He stalked to the secret tunnel, intending to confront Jed once again, when a familiar sound met his ears. Eyebrow furrowed in consternation, he hurried to the edge of the display.

Jed was inside the remote control jeep, revving the engine. He stared up at Octavius expectantly and attempted a grin.

"You coming?"

Octavius needed no further urging. He retrieved a hidden coil of rope from under the fake rock it was tied to and let it slither over the edge. Then he climbed down carefully, stepping into the car. As soon as he was inside, Jed took off, skidding out of the Hall of Miniatures.

"Where are we going?"

For a moment there was no reply. Then Jed asked an unexpected question.
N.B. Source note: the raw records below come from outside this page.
Definition set_isReady (x : bool) (b : WorkBoots) : WorkBoots :=
  {| readyPromise := readyPromise b; supportsWorker := supportsWorker b;
     receivedBeforeReady := receivedBeforeReady b; isReady := x;
     worker := worker b; socks := socks b;
     onMessageCallback := onMessageCallback b;
     boots_of_mock := boots_of_mock b; loading := loading b |}.

Definition set_worker (h : option Handle) (b : WorkBoots) : WorkBoots :=
  {| readyPromise := readyPromise b; supportsWorker := supportsWorker b;
     receivedBeforeReady := receivedBeforeReady b; isReady := isReady b;
     worker := h; socks := socks b;
     onMessageCallback := onMessageCallback b;
     boots_of_mock := boots_of_mock b; loading := loading b |}.

Definition set_socks (r : option socksRef) (b : WorkBoots) : WorkBoots :=
  {| readyPromise := readyPromise b; supportsWorker := supportsWorker b;
     receivedBeforeReady := receivedBeforeReady b; isReady := isReady b;
     worker := worker b; socks := r;
     onMessageCallback := onMessageCallback b;
     boots_of_mock := boots_of_mock b; loading := loading b |}.

Definition set_onMessageCallback (c : option callback) (b : WorkBoots)
  : WorkBoots :=
  {| readyPromise := readyPromise b; supportsWorker := supportsWorker b;
     receivedBeforeReady := receivedBeforeReady b; isReady := isReady b;
     worker := worker b; socks := socks b;
     onMessageCallback := c;
     boots_of_mock := boots_of_mock b; loading := loading b |}.

Definition set_boots_of_mock (x : bool) (b : WorkBoots) : WorkBoots :=
  {| readyPromise := readyPromise b; supportsWorker := supportsWorker b;
     receivedBeforeReady := receivedBeforeReady b; isReady := isReady b;
     worker := worker b; socks := socks b;
     onMessageCallback := onMessageCallback b;
     boots_of_mock := x; loading := loading b |}.

Definition set_loading (x : bool) (b : WorkBoots) : WorkBoots :=
  {| readyPromise := readyPromise b; supportsWorker := supportsWorker b;
     receivedBeforeReady := receivedBeforeReady b; isReady := isReady b;
     worker := worker b; socks := socks b;
     onMessageCallback := onMessageCallback b;
     boots_of_mock := boots_of_mock b; loading := x |}.

Definition set_self (h : option Host) (s : Socks) : Socks :=
  {| self := h; postsBeforeReady := postsBeforeReady s;
     s_isReady := s_isReady s; sentReadyMessage := sentReadyMessage s;
     boots := boots s; s_onMessageCallback := s_onMessageCallback s;
     terminateCallback := terminateCallback s |}.

Definition set_postsBeforeReady (q : list (value * value * list value))
  (s : Socks) : Socks :=
  {| self := self s; postsBeforeReady := q;
     s_isReady := s_isReady s; sentReadyMessage := sentReadyMessage s;
     boots := boots s; s_onMessageCallback := s_onMessageCallback s;
     terminateCallback := terminateCallback s |}.

Definition set_s_isReady (x : bool) (s : Socks) : Socks :=
  {| self := self s; postsBeforeReady := postsBeforeReady s;
     s_isReady := x; sentReadyMessage := sentReadyMessage s;
     boots := boots s; s_onMessageCallback := s_onMessageCallback s;
     terminateCallback := terminateCallback s |}.

Definition set_sentReadyMessage (x : bool) (s : Socks) : Socks :=
  {| self := self s; postsBeforeReady := postsBeforeReady s;
     s_isReady := s_isReady s; sentReadyMessage := x;
     boots := boots s; s_onMessageCallback := s_onMessageCallback s;
     terminateCallback := terminateCallback s |}.

Definition set_boots (x : bool) (s : Socks) : Socks :=
  {| self := self s; postsBeforeReady := postsBeforeReady s;
     s_isReady := s_isReady s; sentReadyMessage := sentReadyMessage s;
     boots := x; s_onMessageCallback := s_onMessageCallback s;
     terminateCallback := terminateCallback s |}.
"Octavius, you know you're my best friend, right?"

Octavius frowned. Of course it was the truth—Jed was his as well—but they had never actually come right out and stated it.

"Yes…" he said slowly.

"And I would never do anything to intentionally hurt you?"

Octavius didn't know how to respond to that.
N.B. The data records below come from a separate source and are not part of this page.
(* ===== verification/_CoqProject ===== *)
-Q . S2P
Prelude.v
Types.v
Selectors.v
Stores.v
PodIndex.v
PolicyIndex.v
BlocklistCache.v
Client.v
PolicyReconciler.v
PodReconciler.v
System.v
Interleaving.v
Schedules.v
Examples.v
ScheduleExamples.v
Json.v
Sha256.v
Hash.v
Http.v
ApiServer.v
Webhook.v
ServerExamples.v
Heap.v
Isolation.v
Strconv.v
Flags.v
Lifecycle.v
WebhookMain.v
Slices.v
ControllerMain.v
Scheme.v
MainExamples.v
Locks.v
Linearizable.v
Queue.v
QueueExamples.v
Concurrent.v
Rest.v
ConcurrentExamples.v
Text.v
TestUtils.v
Wire.v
"Jedediah, please. Tell me what I can do to help you. I want to help."

"I know you do," Jed said softly.

There was something eerie in the cowboy's tone. Octavius didn't like it.

"If Kahmunrah was here now, I would order my men to attack him with all their might," he whispered, mostly to himself.

Jed heard. He smiled sadly. "I don't think that would do much good." He stopped the car near the Hun display. Down on the first level, a raging soccer game was taking place, which had made the rest of the museum virtually empty during their ride. Even Rexy hadn't bothered them.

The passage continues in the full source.